Consequently, the lock-holder thread will run on the budget of the
scheduling context obtained by the helping thread and, therefore,
implicitly at the inherited priority level. The lock holder will
instruct the kernel to pass back the lent scheduling context to the
applicant when leaving the critical section.
We had to extend the NOVA syscall interface to express that a thread
wants to pass its current scheduling context explicitly to another
thread if and only if both threads belong to the same process and CPU.
On reschedule, the context implicitly returns to the lending thread.
Additionally, a thread may request an explicit reschedule in order to
return a lent scheduling context obtained from another thread.
The current solution enables Genode to make use of NOVA's static priorities.

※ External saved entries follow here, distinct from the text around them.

(** * Rate limiters and reveal trigger of the portfolio page script

    A shallow embedding of [professional-script.js]: the two timing
    utilities [debounce] and [throttle], the guarded DOM queries
    [safeQuerySelector] / [safeQuerySelectorAll], and the
    IntersectionObserver set-up of [initScrollAnimations].

    JavaScript evaluation is modelled by a state-and-exception monad; the
    host (timers, DOM queries, intersection observation) is an explicit
    part of the state, and the variables captured by the closures the
    script returns live in that state too. *)

From stdpp Require Import gmap strings list.
From Stdlib Require Import ZArith QArith.
Close Scope Q_scope.

(** ** Completions: normal return or an exception *)

(** What a piece of script can throw: an unbound global identifier, or a
    value thrown by caller-supplied code. *)
Inductive error (E : Type) : Type :=
| ReferenceError (name : string)
| Thrown (e : E).
Arguments ReferenceError {E} name.
Arguments Thrown {E} e.

Inductive completion (E A : Type) : Type :=
| Normal (a : A)
| Abrupt (x : error E).
Arguments Normal {E A} a.
Arguments Abrupt {E A} x.

(** A computation over a store [S] that returns an [A] or throws; the
    store survives an exception, as the heap does in JavaScript. *)
Definition js (E S A : Type) : Type := S -> completion E A * S.

Definition ret {E S A} (a : A) : js E S A := fun s => (Normal a, s).

Definition throw {E S A} (x : error E) : js E S A := fun s => (Abrupt x, s).

Definition bind {E S A B} (m : js E S A) (f : A -> js E S B) : js E S B :=
  fun s =>
    match m s with
    | (Normal a, s') => f a s'
    | (Abrupt x, s') => (Abrupt x, s')
    end.

(** [try { body } catch (error) { handler }] *)
Definition try_catch {E S A} (body : js E S A) (handler : error E -> js E S A)
  : js E S A :=
  fun s =>
    match body s with
    | (Normal a, s') => (Normal a, s')
    | (Abrupt x, s') => handler x s'
    end.

Notation "'let!' x ':=' m 'in' k" := (bind m (fun x => k))
  (at level 10, x name, m at level 100, k at level 200).
Notation "m ';;;' k" := (bind m (fun _ => k))
  (at level 100, k at level 200, right associativity).

Definition is_normal {E A} (r : completion E A) : bool :=
  match r with Normal _ => true | Abrupt _ => false end.

(** ** The host: capabilities and timers *)

(** [has_timers]: [setTimeout] and [clearTimeout] are bound globals.
    [timers_first]: when a timer falls due at the very instant an event is
    delivered, whether the timer callback runs before the event handler. *)
Record host : Type := Host {
  has_timers : bool;
  timers_first : bool;
  has_IntersectionObserver : bool
}.

Section Timers.
Context {C : Type}.

(** A scheduled callback; [C] is the type of (defunctionalised) closures. *)
Record timer : Type := Timer { tid : nat; due : Z; callback : C }.

(** The timer table of the host, in arming order. *)
Record clock : Type := Clock { now : Z; next_id : nat; pending : list timer }.

Definition clock0 : clock := Clock 0 1 [].

(** The host converts the delay of [setTimeout] to a signed 32-bit
    integer: it is taken modulo [2 ^ 32] into [-2 ^ 31 .. 2 ^ 31 - 1]. *)
Definition to_int32 (d : Z) : Z := ((d + 2 ^ 31) mod 2 ^ 32 - 2 ^ 31)%Z.

(** Arming a timer for a delay already converted: a negative delay counts
    as zero. *)
Definition arm (cb : C) (delay : Z) (k : clock) : nat * clock :=
  (next_id k,
   Clock (now k) (S (next_id k))
         (pending k ++ [Timer (next_id k) (now k + Z.max 0 delay) cb])).

(** [clearTimeout(h)]: [undefined] and stale handles are ignored. *)
Definition cancel (h : option nat) (k : clock) : clock :=
  match h with
  | None => k
  | Some i => Clock (now k) (next_id k) (filter (fun t => tid t ≠ i) (pending k))
  end.

(** The timer to run next: least due time, arming order among equals. *)
Fixpoint earliest (l : list timer) : option timer :=
  match l with
  | [] => None
  | t :: l' =>
      match earliest l' with
      | Some u => if (due u <? due t)%Z then Some u else Some t
      | None => Some t
      end
  end.

(** Whether a timer may run while the clock moves up to [bound]
    ([None]: the page stays idle for ever). *)
Definition eligible (first : bool) (bound : option Z) (t : timer) : bool :=
  match bound with
  | None => true
  | Some b => if first then (due t <=? b)%Z else (due t <? b)%Z
  end.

Another unrelated NOVA extension is the ability for a thread to yield
the CPU. The context gets enqueued at the end of the run queue without
refreshing the left budget.
Build system and tools
######################
Build system
============
Sometimes software requires custom tools that are used to generate source
code or other ingredients for the build process, for example IDL compilers.
Such tools won't be executed on top of Genode but on the host platform
during the build process. Hence, they must be compiled with the tool chain
installed on the host, not the Genode tool chain. The Genode build system
received new support for building such host tools as a side effect of building
a library or a target.
Even though it is possible to add the tool compilation step to a regular build
description file, it is recommended to introduce a dedicated pseudo library
for building such tools.
This way, the rules for building host tools are kept separate from rules that
refer to Genode programs. By convention, the pseudo library should be named
_<package>_host_tools_ and the host tools should be built at
_<build-dir>/tool/<package>/_. With _<package>_, we refer to the name of the
software package the tool belongs to, e.g., qt5 or mupdf. To build a tool
named _<tool>_, the pseudo library contains a custom make rule like the
following:
! $(BUILD_BASE_DIR)/tool/<package>/<tool>:
! $(MSG_BUILD)$(notdir $@)
! $(VERBOSE)mkdir -p $(dir $@)
! $(VERBOSE)...build commands...
To let the build system trigger the rule, add the custom target to the
'HOST_TOOLS' variable:
! HOST_TOOLS += $(BUILD_BASE_DIR)/tool/<package>/<tool>
Once the pseudo library for building the host tools is in place, it can be
referenced by each target or library that relies on the respective tools via
the 'LIBS' declaration. The tool can be invoked by referring to
'$(BUILD_BASE_DIR)/tool/<package>/tool'.
For an example of using custom host tools, please refer to the mupdf package
found within the libports repository. During the build of the mupdf library,
two custom tools fontdump and cmapdump are invoked. The tools are built via
the _lib/mk/mupdf_host_tools.mk_ library-description file. The actual mupdf
library (_lib/mk/mupdf.mk_) has the pseudo library 'mupdf_host_tools' listed
in its 'LIBS' declaration and refers to the tools relative to
'$(BUILD_BASE_DIR)'.
Rump-kernel tools
=================
During our work on porting the cryptographic-device driver to Genode,
we identified the need for tools to process block-device and
file-system images on our development machines. For this purpose, we
added the rump-kernel-based tools, which are used for preparing and
populating disk images as well as creating cgd(4)-based cryptographic
disk devices.
The rump-tool chain can be built (similar to building GCC for Genode)
by executing _tool/tool_chain_rump build_. Afterwards, the tools can
be installed via _tool/tool_chain_rump install_ to the default install
location _/usr/local/genode-rump_. As mentioned in
[Block-level encryption using CGD], instead of using the tools
directly, we added the wrapper shell script _tool/rump_.